Contributions from David Robinson, Mike Hammond, Tom Gunning, David Thomson, Michael Chaplin, Geraldine Chaplin and comedian Mark Steel. It will remain available online for the next week through the Listen Again service. Don’t miss it.

Beginnings

Carl Louis Gregory

The History of Film Archives is as interesting as the contents of each individual repository. The Library of Congress Motion Picture Division was driven by a fortuitous series of events which led to its development. By locating material originally meant to be copyright deposit records, the Library found itself in the possession of a good segment of film history from 1894-1912. Copyright clerk Howard Walls who is credited with this discovery of what has become known at the Library’s “Paper Print Collection” was put in touch with pioneering cinematographer Carl Louis Gregory (illustrated) in 1943, who had actually produced some of the paper prints he was asked to copy back to celluloid. At the time Gregory was motion picture engineer for the U.S. National Archives. Gregory had developed an optical printer for shrunken and damaged and he modified it in order to reprint this delicate material.

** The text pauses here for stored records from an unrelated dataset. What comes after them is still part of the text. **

(** * Verification of the vlab topology compiler and connectivity checks

    A shallow embedding of [pkg/vlab] (the VM manager built by
    [NewVMManager] and the checks run by [TestServerConnectivity]) together
    with the properties its specification states about them.

    Conventions.
    - Go's [int] is the 64-bit signed integer: values are [Z], and [wrap]
      is written at every operation whose operands come from input text.
      Loop counters bounded by the length of a slice are left unwrapped.
    - A Go function returning [(T, error)] is a function into [result T].
    - [map[string]*VM] and [map[string]*Server] are [gmap string _]; every
      access goes through the map, so an update made through one pointer is
      seen by every later lookup of the same name. *)

From Stdlib Require Import ZArith String Ascii List Lia DecimalString DecimalZ.
From Stdlib Require Import Floats.SpecFloat.
From stdpp Require Import base option gmap strings list fin_maps.

Local Open Scope Z_scope.

(** ** Errors *)

Inductive error : Type :=
  | ErrDuplicateName (name : string)
  | ErrControlRequired
  | ErrMultipleControl
  | ErrUnsupportedConnection (conn : string)
  | ErrLocalPortNil
  | ErrDeviceNotExist (device : string)
  | ErrDestNotExist (device port : string)
  | ErrInterfaceTaken (device : string) (iface : Z) (port : string)
  | ErrPciRequired (port : string)
  | ErrAtoi (name : string)
  | ErrUnsupportedPortName (name : string)
  | ErrEndpoints (conn : string)
  | ErrSubnetNotFound (server attachment : string)
  | ErrGetIP (server : string)
  | ErrParseIP (server : string)
  | ErrSubnetMismatch (server : string)
  | ErrPeeringVPCs (peering : string)
  | ErrNotEnoughServers (peering vpc : string)
  | ErrNoDefaultRoute (peering : string)
  | ErrMultipleExternal (server : string)
  | ErrUnexpectedResult
  | ErrNilDereference.

Inductive result (A : Type) : Type :=
  | Ok (a : A)
  | Err (e : error).
Arguments Ok {A} a.
Arguments Err {A} e.

#[global] Instance result_ret : MRet result := fun _ a => Ok a.
#[global] Instance result_bind : MBind result := fun _ _ k r =>
  match r with
  | Ok a => k a
  | Err e => Err e
  end.

Definition isOk {A : Type} (r : result A) : bool :=
  match r with Ok _ => true | Err _ => false end.

(** A [for] loop over a slice whose body may return an error. *)
Fixpoint forM {A S : Type} (body : S -> A -> result S) (xs : list A) (s : S)
  : result S :=
  match xs with
  | [] => Ok s
  | x :: xs' => s' ← body s x; forM body xs' s'
  end.

(** ** The parts of Go's [strings] and [strconv] the code calls *)

Module GoStr.

Fixpoint HasPrefix (s p : string) {struct p} : bool :=
  match p, s with
  | EmptyString, _ => true
  | String c p', String d s' => if Ascii.eqb c d then HasPrefix s' p' else false
  | String _ _, EmptyString => false
  end.
(** A cell and a subscriber of it (context 0).  A call of [dispose] of
    context 0 takes it out of the subscriber set of the cell.  A second
    subscriber (context 1) whose function is
    [dispose => { a(); dispose() }] has read the cell and is subscribed to
    nothing when [effect] returns; a write of the cell then runs context 0
    only. *)
Lemma own_dispose_argument_witness :
  let s := state_after 10 (NewSignal (VNum 0) (λ a,
             NewEffect (λ _, Read a (λ _, Return VUndefined)) (Return VUndefined))) in
  let p := Read 0 (λ v, Return v) in
  let write := [(10, Write 0 (VNum 1) (Return VUndefined))] in
  subs s 0 = [0] ∧
  (∃ s3 d1, getCurrentContext s3 = Some 0 ∧
            trace s3 = trace s ++ Disposed 0 :: d1 ++ [Ran 0] ∧
            execute 6 0 s =
            finally (let* r, t <- run 5 (fn (context_at s 0) 0) s3 in
                     Normal tt (push_disposable 0 (disposables_obj (context_at s3 0))
                                  (as_disposable r) t))
                    stopTracking) ∧
  (∃ s1, (∀ m k, run (S (S (S m))) (CallDispose 0 k) s = run (S (S m)) k s1) ∧
         (∀ c, 0 ∉ subs s1 c) ∧ dependencies (context_at s1 0) = [] ∧
         (∀ c y, y ≠ 0 → y ∈ subs s1 c ↔ y ∈ subs s c) ∧
         trace s1 = trace s ++ [Disposed 0] ∧ stack s1 = stack s ∧ values s1 = values s) ∧
  (∃ s', effect 6 (λ dispose, seq p (λ _, CallDispose dispose (Return VUndefined))) s
         = Normal Undefined s' ∧
         trace s' = trace s ++ [Disposed 1; Ran 1; ReadBy 1 0; Disposed 1] ∧
         inert s' 1 ∧
         trace (after_scripts s' write) = trace s' ++ [Disposed 0; Ran 0; ReadBy 0 0] ∧
         ∀ l, inert (after_scripts s' l) 1 ∧
              ∃ d, trace (after_scripts s' l) = trace s' ++ d ∧ quiet 1 d).
Proof.
  intros s p write. split; [vm_compute; reflexivity|].
  destruct (own_dispose_argument 5 0 s) as (H1 & H2 & H3 & _).
  - apply state_after_consistent.
  - vm_compute. lia.
  - split; [|split].
    + apply (H1 (state_of (dispose 5 0 s))). vm_compute. reflexivity.
    + apply H2; vm_compute; [reflexivity | by repeat constructor].
    + destruct (H3 p 0) as (s' & He & Htr & Hin & Hl).
      * constructor. intros v. constructor.
      * vm_compute. split; [lia|done].
      * exists s'. split_and!; [exact He | exact Htr | exact Hin | | exact Hl].
        assert (s' = state_of (effect 6 (λ dispose,
                  seq p (λ _, CallDispose dispose (Return VUndefined))) s)) as ->.
        { vm_compute in He. vm_compute. by injection He as <-. }
        vm_compute. reflexivity.
Defined.

(** ** Runs during a construction *)

Lemma not_retriggers_here x C : ¬ retriggers x C → ¬ fans_out_to x C.
Proof. intros H Hf. apply H. exists C. split; [constructor | done]. Qed.

Lemma not_retriggers_sub x C C' : ¬ retriggers x C → subcall C C' → ¬ retriggers x C'.
Proof.
  intros H Hsub (C'' & Hr & Hf). apply H. exists C''. split; [|done].
  by eapply reaches_step.
Qed.

Lemma spared_return {A} x (a : A) s : spared x s (Normal a s).
Proof. split; [done|]. exists []. split; [by rewrite app_nil_r | apply not_elem_of_nil]. Qed.

Lemma spared_thrown {A} x e s : spared (A := A) x s (Thrown e s).
Proof. apply (spared_return x tt s). Qed.

Lemma spared_step x s s1 d :
  length (contexts s) ≤ length (contexts s1) → trace s1 = trace s ++ d → Ran x ∉ d →
  spared x s (Normal tt s1).
Proof. intros Hlen Htr Hd. split; [done|]. by exists d. Qed.

(** A call started in the state that a step has led to. *)
Lemma spared_trans {A B} x s (a : A) s1 (o : result B) :
  spared x s (Normal a s1) →
  (length (contexts s) ≤ length (contexts s1) → spared x s1 o) →
  spared x s o.
Proof.
  intros (L1 & d1 & T1 & N1) H. specialize (H L1).
  destruct o as [b s2|e s2| |]; simpl in *; [| |done..];
    destruct H as (L2 & d2 & T2 & N2); (split; [lia|]); exists (d1 ++ d2);
    (split; [by rewrite T2, T1, app_assoc|]); rewrite elem_of_app; tauto.
Qed.

Local Arguments spared : simpl never.

(** One call after another. *)
Lemma spared_bind {A B} x s (m : result A) (f : A → state → result B) :
  spared x s m →
  (∀ a s1, m = Normal a s1 → length (contexts s) ≤ length (contexts s1) →
           spared x s1 (f a s1)) →
  spared x s (let* a, s1 <- m in f a s1).
Proof.
  intros Hm Hf. destruct m as [a s1|e s1| |]; simpl; [|done..].
  eapply spared_trans; [exact Hm|]. intros. by apply Hf.
Qed.

(** The calls of a [forEach], each made in the state the earlier ones
    returned in. *)
Lemma spared_forEach {A} x (f : A → state → result unit) l s :
  (∀ l1 a l2 t, l = l1 ++ a :: l2 → forEach f l1 s = Normal tt t →
                length (contexts s) ≤ length (contexts t) → spared x t (f a t)) →
  spared x s (forEach f l s).
Proof.
  revert s. induction l as [|a l IH]; intros s Hf; simpl.
  - apply (spared_return x tt s).
  - apply spared_bind; [by apply (Hf [] a l s)|].
    intros [] s1 Heq Hlen. apply IH. intros l1 b l2 t -> Hfor Hlen'.
    apply (Hf (a :: l1) b l2 t); [done| |lia].
    simpl. by rewrite Heq.
Qed.

Lemma spared_finally {A} x s (o : result A) :
  spared x s o → spared x s (finally o stopTracking).
Proof. by destruct o. Qed.

(** The function of [y] called with [y] pushed, followed by
    [stopTracking]. *)
Lemma spared_tracked {A} x y s (o : result A) :
  y ≠ x → spared x (record (Ran y) (startTracking y s)) o →
  spared x s (finally o stopTracking).
Proof.
  intros Hne H. apply spared_finally.
  apply (spared_trans x s tt (record (Ran y) (startTracking y s))); [|done].
  apply (spared_step x s _ [Ran y]); [done..|].
  rewrite list_elem_of_singleton. congruence.
Qed.

Lemma spared_same x s s1 :
  length (contexts s1) = length (contexts s) → trace s1 = trace s →
  spared x s (Normal tt s1).
Proof.
  intros Hlen Htr. apply (spared_step x s s1 []); [lia | by rewrite app_nil_r |].
  apply not_elem_of_nil.
Qed.

Lemma spared_read x s c : spared x s (Normal tt (read c s).2).
Proof.
  destruct (read_frame c s) as (_ & _ & _ & R4 & _ & R6).
  apply (spared_step x s _ (read_events (getCurrentContext s) [c])); [lia|done|].
  destruct (getCurrentContext s); simpl; [|apply not_elem_of_nil].
  rewrite list_elem_of_singleton. congruence.
Qed.

Lemma spared_released x s y : spared x s (Normal tt (released y s)).
Proof.
  unfold released.
  destruct (detach_frame y (dependencies (context_at (record (Disposed y) s) y))
              (record (Disposed y) s)) as (D1 & D2 & D3 & D4).
  apply (spared_step x s _ [Disposed y]).
  - simpl. by rewrite length_alter, D2.
  - simpl. by rewrite D3.
  - rewrite list_elem_of_singleton. congruence.
Qed.
(** *** The volume [main] builds *)

(** The loops of lines 229-234 end without leaving the arrays, and then
    every cell of [media] holds 1 and every cell of [field] holds 0,
    whatever the two arrays held before: [media] is [main_media] on the
    whole grid. *)
Theorem init_volume_fills_the_grid (media0 : Z -> Z) (field0 : fluence) :
  exists media field,
    init_volume media0 field0 = Some (media, field)
    /\ forall v, in_grid v ->
         media v = 1 /\ media v = main_media v /\ field v = 0%R.
Proof.
  set (filled := fun (P : Z -> Z -> Z -> Prop) (mf : (Z -> Z) * fluence) =>
                   forall i j k, 0 <= i < DIMX -> 0 <= j < DIMY -> 0 <= k < DIMZ ->
                                 P i j k ->
                                 fst mf (INDXYZ i j k) = 1 /\ snd mf (INDXYZ i j k) = 0%R).
  assert (Hinner : forall i j mf,
             0 <= i < DIMX -> 0 <= j < DIMY ->
             filled (fun i' j' _ => i' < i \/ (i' = i /\ j' < j)) mf ->
             exists mf',
               for_range 0 DIMZ (fun k mf =>
                 match put DIMXYZ (fst mf) (INDXYZ i j k) 1 with
                 | Some media' =>
                     match put DIMXYZ (snd mf) (INDXYZ i j k) 0%R with
                     | Some field' => Some (media', field')
                     | None => None
                     end
                 | None => None
                 end) mf = Some mf'
               /\ filled (fun i' j' _ => i' < i \/ (i' = i /\ j' < j + 1)) mf').
  { intros i j mf Hi Hj Hmf.
    destruct (for_range_total
                (fun k mf => filled (fun i' j' k' =>
                                       i' < i \/ (i' = i /\ (j' < j \/ (j' = j /\ k' < k)))) mf)
                (fun k mf =>
                   match put DIMXYZ (fst mf) (INDXYZ i j k) 1 with
                   | Some media' =>
                       match put DIMXYZ (snd mf) (INDXYZ i j k) 0%R with
                       | Some field' => Some (media', field')
                       | None => None
                       end
                   | None => None
                   end) 0 DIMZ mf) as (mf' & E & Hf).
    - unfold DIMZ; lia.
    - intros i' j' k' Hi' Hj' Hk' HP. apply Hmf; try assumption. lia.
    - intros k [m f] Hk Hinv. cbn [fst snd].
      pose proof (INDXYZ_range i j k Hi Hj Hk) as Hr. unfold in_grid in Hr.
      rewrite !put_in_range by exact Hr.
      eexists; split; [reflexivity|].
      intros i' j' k' Hi' Hj' Hk' HP. cbn [fst snd].
      destruct (Z.eqb_spec (INDXYZ i' j' k') (INDXYZ i j k)) as [Heq|Hne].
      + split; reflexivity.
      + apply (Hinv i' j' k'); try assumption.
        destruct HP as [HP|[HP [HP'|[HP' HP'']]]]; try lia.
        assert (k' <> k) by (intros ->; subst; congruence). lia.
    - exists mf'. split; [exact E|].
      intros i' j' k' Hi' Hj' Hk' HP. apply Hf; try assumption. lia. }
  assert (Hmiddle : forall i mf,
             0 <= i < DIMX ->
             filled (fun i' _ _ => i' < i) mf ->
             exists mf',
               for_range 0 DIMY (fun j =>
                 for_range 0 DIMZ (fun k mf =>
                   match put DIMXYZ (fst mf) (INDXYZ i j k) 1 with
                   | Some media' =>
                       match put DIMXYZ (snd mf) (INDXYZ i j k) 0%R with
                       | Some field' => Some (media', field')
                       | None => None
                       end
                   | None => None
                   end)) mf = Some mf'
               /\ filled (fun i' _ _ => i' < i + 1) mf').
  { intros i mf Hi Hmf.
    destruct (for_range_total
                (fun j mf => filled (fun i' j' _ => i' < i \/ (i' = i /\ j' < j)) mf)
                (fun j =>
                   for_range 0 DIMZ (fun k mf =>
                     match put DIMXYZ (fst mf) (INDXYZ i j k) 1 with
                     | Some media' =>
                         match put DIMXYZ (snd mf) (INDXYZ i j k) 0%R with
                         | Some field' => Some (media', field')
                         | None => None
                         end
                     | None => None
                     end)) 0 DIMY mf) as (mf' & E & Hf).
    - unfold DIMY; lia.
    - intros i' j' k' Hi' Hj' Hk' HP. apply Hmf; try assumption. lia.
    - intros j u Hj Hinv. apply Hinner; assumption.
    - exists mf'. split; [exact E|].
      intros i' j' k' Hi' Hj' Hk' HP. apply Hf; try assumption. lia. }
  destruct (for_range_total
              (fun i mf => filled (fun i' _ _ => i' < i) mf)
              (fun i =>
                 for_range 0 DIMY (fun j =>
                   for_range 0 DIMZ (fun k mf =>
                     match put DIMXYZ (fst mf) (INDXYZ i j k) 1 with
                     | Some media' =>
                         match put DIMXYZ (snd mf) (INDXYZ i j k) 0%R with
                         | Some field' => Some (media', field')
                         | None => None
                         end
                     | None => None
                     end))) 0 DIMX (media0, field0)) as ([m f] & E & Hf).
  - unfold DIMX; lia.
  - intros i' j' k' Hi' Hj' Hk' HP. lia.
  - intros i u Hi Hinv. apply Hmiddle; assumption.
  - exists m, f. split; [exact E|].
    intros v Hv.
    destruct (INDXYZ_onto v Hv) as (i & j & k & Hi & Hj & Hk & <-).
    destruct (Hf i j k Hi Hj Hk) as [A B]; [lia|]. cbn [fst snd] in A, B.
    split; [exact A|]. split; [|exact B].
    rewrite A. unfold main_media.
    pose proof (INDXYZ_range i j k Hi Hj Hk) as Hr. unfold in_grid in Hr.
    replace ((0 <=? INDXYZ i j k) && (INDXYZ i j k <? DIMXYZ))%bool with true;
      [reflexivity|].
    symmetry. apply andb_true_intro. split; [apply Z.leb_le | apply Z.ltb_lt]; lia.
Qed.
(** Lines with edges and attributes and no subgraph. *)
Definition plain_example : list string :=
  ["a --> b"; "..attr: b --> c, Label: color=red :: why";
   "..attr: a: shape=box"].

(** The graph of the line [..subgraph: s: x]: a cluster and its one
    member, which no ordinary edge touches. *)
Definition lone_member_graph : Graph :=
  snd (from_lines ["..subgraph: s: x"] false).

(** *** A directive on a node, written out *)

(** Data that reads back as it is written: as a plain comment, and
    without the mark [::] of a comment. *)
Definition plain_data (data : string) : bool :=
  plain_comment data && negb (occurs "::" data).

Definition node_directive_text (d n data : string) (k j : nat) : string :=
  ".." ++ d ++ ":" ++ Pyparsing.spaces k ++ n ++ ":" ++ Pyparsing.spaces j
  ++ data.

Definition node_directive (d n data : string) : statement :=
  {| st_directive := Some d; st_start := None; st_end := None;
     st_node := Some n; st_label := None; st_data := Some data;
     st_comment := None |}.

(* ===================================================================== *)
(** * Properties *)
(* ===================================================================== *)

(** ** Dictionaries *)

Section DictFacts.
Context {V : Type}.
Implicit Types (d : dict V) (k : string) (v : V).

Lemma get_set_same k v d : Dict.get k (Dict.set k v d) = Some v.
Proof.
  induction d as [|[k' v'] r IH]; simpl.
  - now rewrite String.eqb_refl.
  - destruct (String.eqb k k') eqn:E; simpl; rewrite ?String.eqb_refl, ?E; auto.
Qed.

Lemma get_set_other k k' v d :
  k' <> k -> Dict.get k' (Dict.set k v d) = Dict.get k' d.
Proof.
  intros Hne. induction d as [|[k0 v0] r IH]; simpl.
  - destruct (String.eqb_spec k' k); congruence.
  - destruct (String.eqb_spec k k0) as [->|Hk]; simpl.
    + destruct (String.eqb_spec k' k0); congruence.
    + destruct (String.eqb_spec k' k0); auto.
Qed.

Lemma set_get_same k v d : Dict.get k d = Some v -> Dict.set k v d = d.
Proof.
  induction d as [|[k' v'] r IH]; simpl; [discriminate|].
  destruct (String.eqb_spec k k') as [->|Hk]; intros H.
  - now inversion H.
  - now rewrite IH.
Qed.

Lemma get_default_set_same k v dflt d :
  Dict.get_default k dflt (Dict.set k v d) = v.
Proof. unfold Dict.get_default. now rewrite get_set_same. Qed.

Lemma get_default_set_other k k' v dflt d :
  k' <> k ->
  Dict.get_default k' dflt (Dict.set k v d) = Dict.get_default k' dflt d.
Proof. intros. unfold Dict.get_default. now rewrite get_set_other. Qed.

Lemma mem_set_same k v d : Dict.mem k (Dict.set k v d) = true.
Proof. unfold Dict.mem. now rewrite get_set_same. Qed.

Lemma mem_set_other k k' v d :
  k' <> k -> Dict.mem k' (Dict.set k v d) = Dict.mem k' d.
Proof. intros. unfold Dict.mem. now rewrite get_set_other. Qed.

Lemma mem_set_mono k k' v d :
  Dict.mem k' d = true -> Dict.mem k' (Dict.set k v d) = true.
Proof.
  intros H. destruct (String.eqb_spec k' k) as [->|Hne].
  - apply mem_set_same.
  - now rewrite mem_set_other.
Qed.

End DictFacts.

(** ** The builder *)

(** Reading [edge_attrs[a][b]] stores what it returns; the value read at
    any pair afterwards is what it was. *)
Lemma edge_attrs_lookup_store_same a b l ea :
  edge_attrs_lookup a b (edge_attrs_store a b l ea) = l.
Proof.
  unfold edge_attrs_lookup, edge_attrs_store.
  now rewrite !get_default_set_same.
Qed.

Lemma edge_attrs_lookup_store_other a b a' b' l ea :
  (a', b') <> (a, b) ->
  edge_attrs_lookup a' b' (edge_attrs_store a b l ea) = edge_attrs_lookup a' b' ea.
Proof.
  intros Hne. unfold edge_attrs_lookup, edge_attrs_store.
  destruct (String.eqb_spec a' a) as [->|Ha].
  - rewrite get_default_set_same.
    rewrite get_default_set_other; [reflexivity|congruence].
  - now rewrite get_default_set_other.
Qed.

(** The edge data after [add_edge]. *)
Lemma get_succ_add_missing_node u w G :
  Dict.get w (DiGraph._succ (DiGraph.add_missing_node u G)) =
  match Dict.get w (DiGraph._succ G) with
  | Some nbrs => Some nbrs
  | None => if String.eqb w u then Some [] else None
  end.
Proof.
  unfold DiGraph.add_missing_node, Dict.mem.
  destruct (Dict.get u (DiGraph._succ G)) eqn:E; simpl.
  - destruct (Dict.get w (DiGraph._succ G)) eqn:Ew; auto.
    destruct (String.eqb_spec w u); congruence.
  - destruct (String.eqb_spec w u) as [->|Hne].
    + now rewrite get_set_same, E.
    + rewrite get_set_other by auto.
      now destruct (Dict.get w (DiGraph._succ G)).
Qed.

Lemma get_edge_data_add_edge u v attr G :
  DiGraph.get_edge_data (DiGraph.add_edge u v attr G) u v =
  Some (DiGraph.update_edge_data
          (match DiGraph.get_edge_data G u v with
           | Some old => old
           | None => DiGraph.no_edge_data
           end) attr).
Proof.
  unfold DiGraph.get_edge_data, DiGraph.add_edge. simpl.
  rewrite get_set_same, get_set_same. f_equal. f_equal.
  unfold Dict.get_default.
  rewrite !get_succ_add_missing_node.
  destruct (Dict.get u (DiGraph._succ G)) as [nbrs|] eqn:E.
  - reflexivity.
  - rewrite String.eqb_refl. destruct (String.eqb u v); reflexivity.
Qed.

Lemma set_set_same {V} k (v1 v2 : V) d :
  Dict.set k v2 (Dict.set k v1 d) = Dict.set k v2 d.
Proof.
  induction d as [|[k' v'] r IH]; simpl.
  - now rewrite String.eqb_refl.
  - destruct (String.eqb k k') eqn:E; simpl; rewrite ?String.eqb_refl, ?E; auto.
    now rewrite IH.
Qed.

(** A loop whose body cannot raise does not raise. *)
Lemma for_each_total {S A} (l : list A) (body : A -> M S unit) :
  (forall x s, exists s', body x s = (Ok tt, s')) ->
  forall s, exists s', for_each l body s = (Ok tt, s').
Proof.
  intros Hbody. induction l as [|x r IH]; intros s; simpl.
  - now exists s.
  - unfold bind. destruct (Hbody x s) as [s1 ->]. apply IH.
Qed.

Ltac run_monad := unfold bind, modify, ret, raise, gets, getitem in *; simpl in *.

(** What [include_statement] can raise: the [ValueError] of an edge with
    a directive other than [attr], or a [KeyError]. *)
Lemma include_statement_raises statement G e G' :
  include_statement statement G = (Raise e, G') ->
  (exists start directive,
      st_start statement = Some start /\
      st_directive statement = Some directive /\ directive <> "attr" /\
      e = ValueError (edge_error_message directive) /\ G' = G)
  \/ (exists key, e = KeyError key).
Proof.
  unfold include_statement.
  destruct (st_start statement) as [start|] eqn:Hs.
  - unfold _handle_edge_statement, edge_attrs_extend, edge_attrs_getitem.
    rewrite Hs.
    destruct (st_directive statement) as [d|] eqn:Hd.
    + destruct (String.eqb_spec d "attr") as [->|Hne]; run_monad.
      * destruct (st_end statement); simpl.
        -- destruct (Text.truthy (st_data statement)); simpl; discriminate.
        -- intros H; inversion H; right; eauto.
      * intros H; inversion H; subst. left. exists start, d. auto.
    + run_monad. destruct (st_end statement); simpl.
      * destruct (Text.truthy (st_data statement)); simpl; discriminate.
      * intros H; inversion H; right; eauto.
  - unfold _handle_node_statement.
    destruct (st_directive statement) as [d|]; run_monad;
      [|intros H; inversion H; right; eauto].
    destruct (st_node statement) as [n|] eqn:Hn; simpl;
      [|intros H; inversion H; right; eauto].
    destruct (String.eqb d "subgraph").
    + unfold _handle_subgraph. run_monad.
      destruct (st_data statement) as [da|]; simpl;
        [|intros H; inversion H; right; eauto].
      rewrite Hn; simpl.
      match goal with
      | |- context [for_each ?l ?b G] =>
          destruct (for_each_total l b) with (s := G) as [G1 ->]
      end.
      { intros x s. destruct (Text.nonempty x); simpl; eauto. }
      destruct (Dict.get n (DiGraph._node (g G1))); simpl.
      * discriminate.
      * intros H; inversion H; right; eauto.
    + destruct (String.eqb d "attr"); [|discriminate].
      destruct (String.eqb n "graph").
      * destruct (st_data statement); simpl;
          [discriminate|intros H; inversion H; right; eauto].
      * destruct (st_data statement); simpl;
          [|intros H; inversion H; right; eauto].
        destruct (Text.truthy (st_comment statement)); simpl; discriminate.
Qed.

The National Archives Motion Picture Division began in the mid-1930s and was the first U.S. Government institution to have as part of its mandate, “the Preservation of Motion Picture Film”. Members of the Society of Motion Picture Engineers Preservation Committee met several times in order to assist the National Archives in developing standards for the handling and care of motion picture film. As a matter of fact, three of the pioneering members of the Archives Motion Picture Division (John G. Bradley, Herford T. Cowling and Carl Louis Gregory) were all members of this S.M.P.E Preservation Committee.

It helps remind us that many events have conspired for and against preservation of these historic images. The foresight of many pioneers have allowed us the opportunity to revisit our film heritage.

Silent film blogs

What silent film blogs are there out there? I’ve not been able to find many specifically devoted to the subject. Here they are:

Cartoons on Films (http://cartoonsonfilm.blogspot.com) (mostly silent animation)

Ferdinand von Galizien (http://ferdinandvongalitzien.blogspot.com) (silent film reviews, warmly recommended)

Louise Brooks (http://louisebrooks.livejournal.com) (anything and everything on the 1920s screen icon)

The Silent Majority (http://silentmajority.tribe.net) (directory of discussion lists)

And one for screen entertainments of an earlier age:

The Magic Lantern Show (http://magiclanternshows.blogspot.com)

Surely there must be more. Any suggestions?

New section added

The Bioscope is one month old today, and I have now added a new section, Lists. This will contain filmographies and similar listings on early and silent cinema subjects. The first filmography put up is on the silent films of Alfred Hitchcock. Any ideas or contributions for this section will be very welcome.

Chaplin, celebrity and modernism

There a programme in the Sunday Feature slot on BBC Radio 3 tonight (21.30 GMT), called Chaplin, Celebrity and Modernism. Thirty years after Chaplin’s death, Mark Kermode investigates the great comedian’s celebrity role and influence on world culture from the modernists and Dadaists to the Russian avant-garde and imitators in Bombay. The 45-minute programme makes use of privileged access to Chaplin’s private archive to reveal remarkable letters from Truman Capote, Winston Churchill and James Agee. As usual with BBC radio programmes, it can be listened to worldwide online, and will remain available for a week thereafter through the Listen Again service.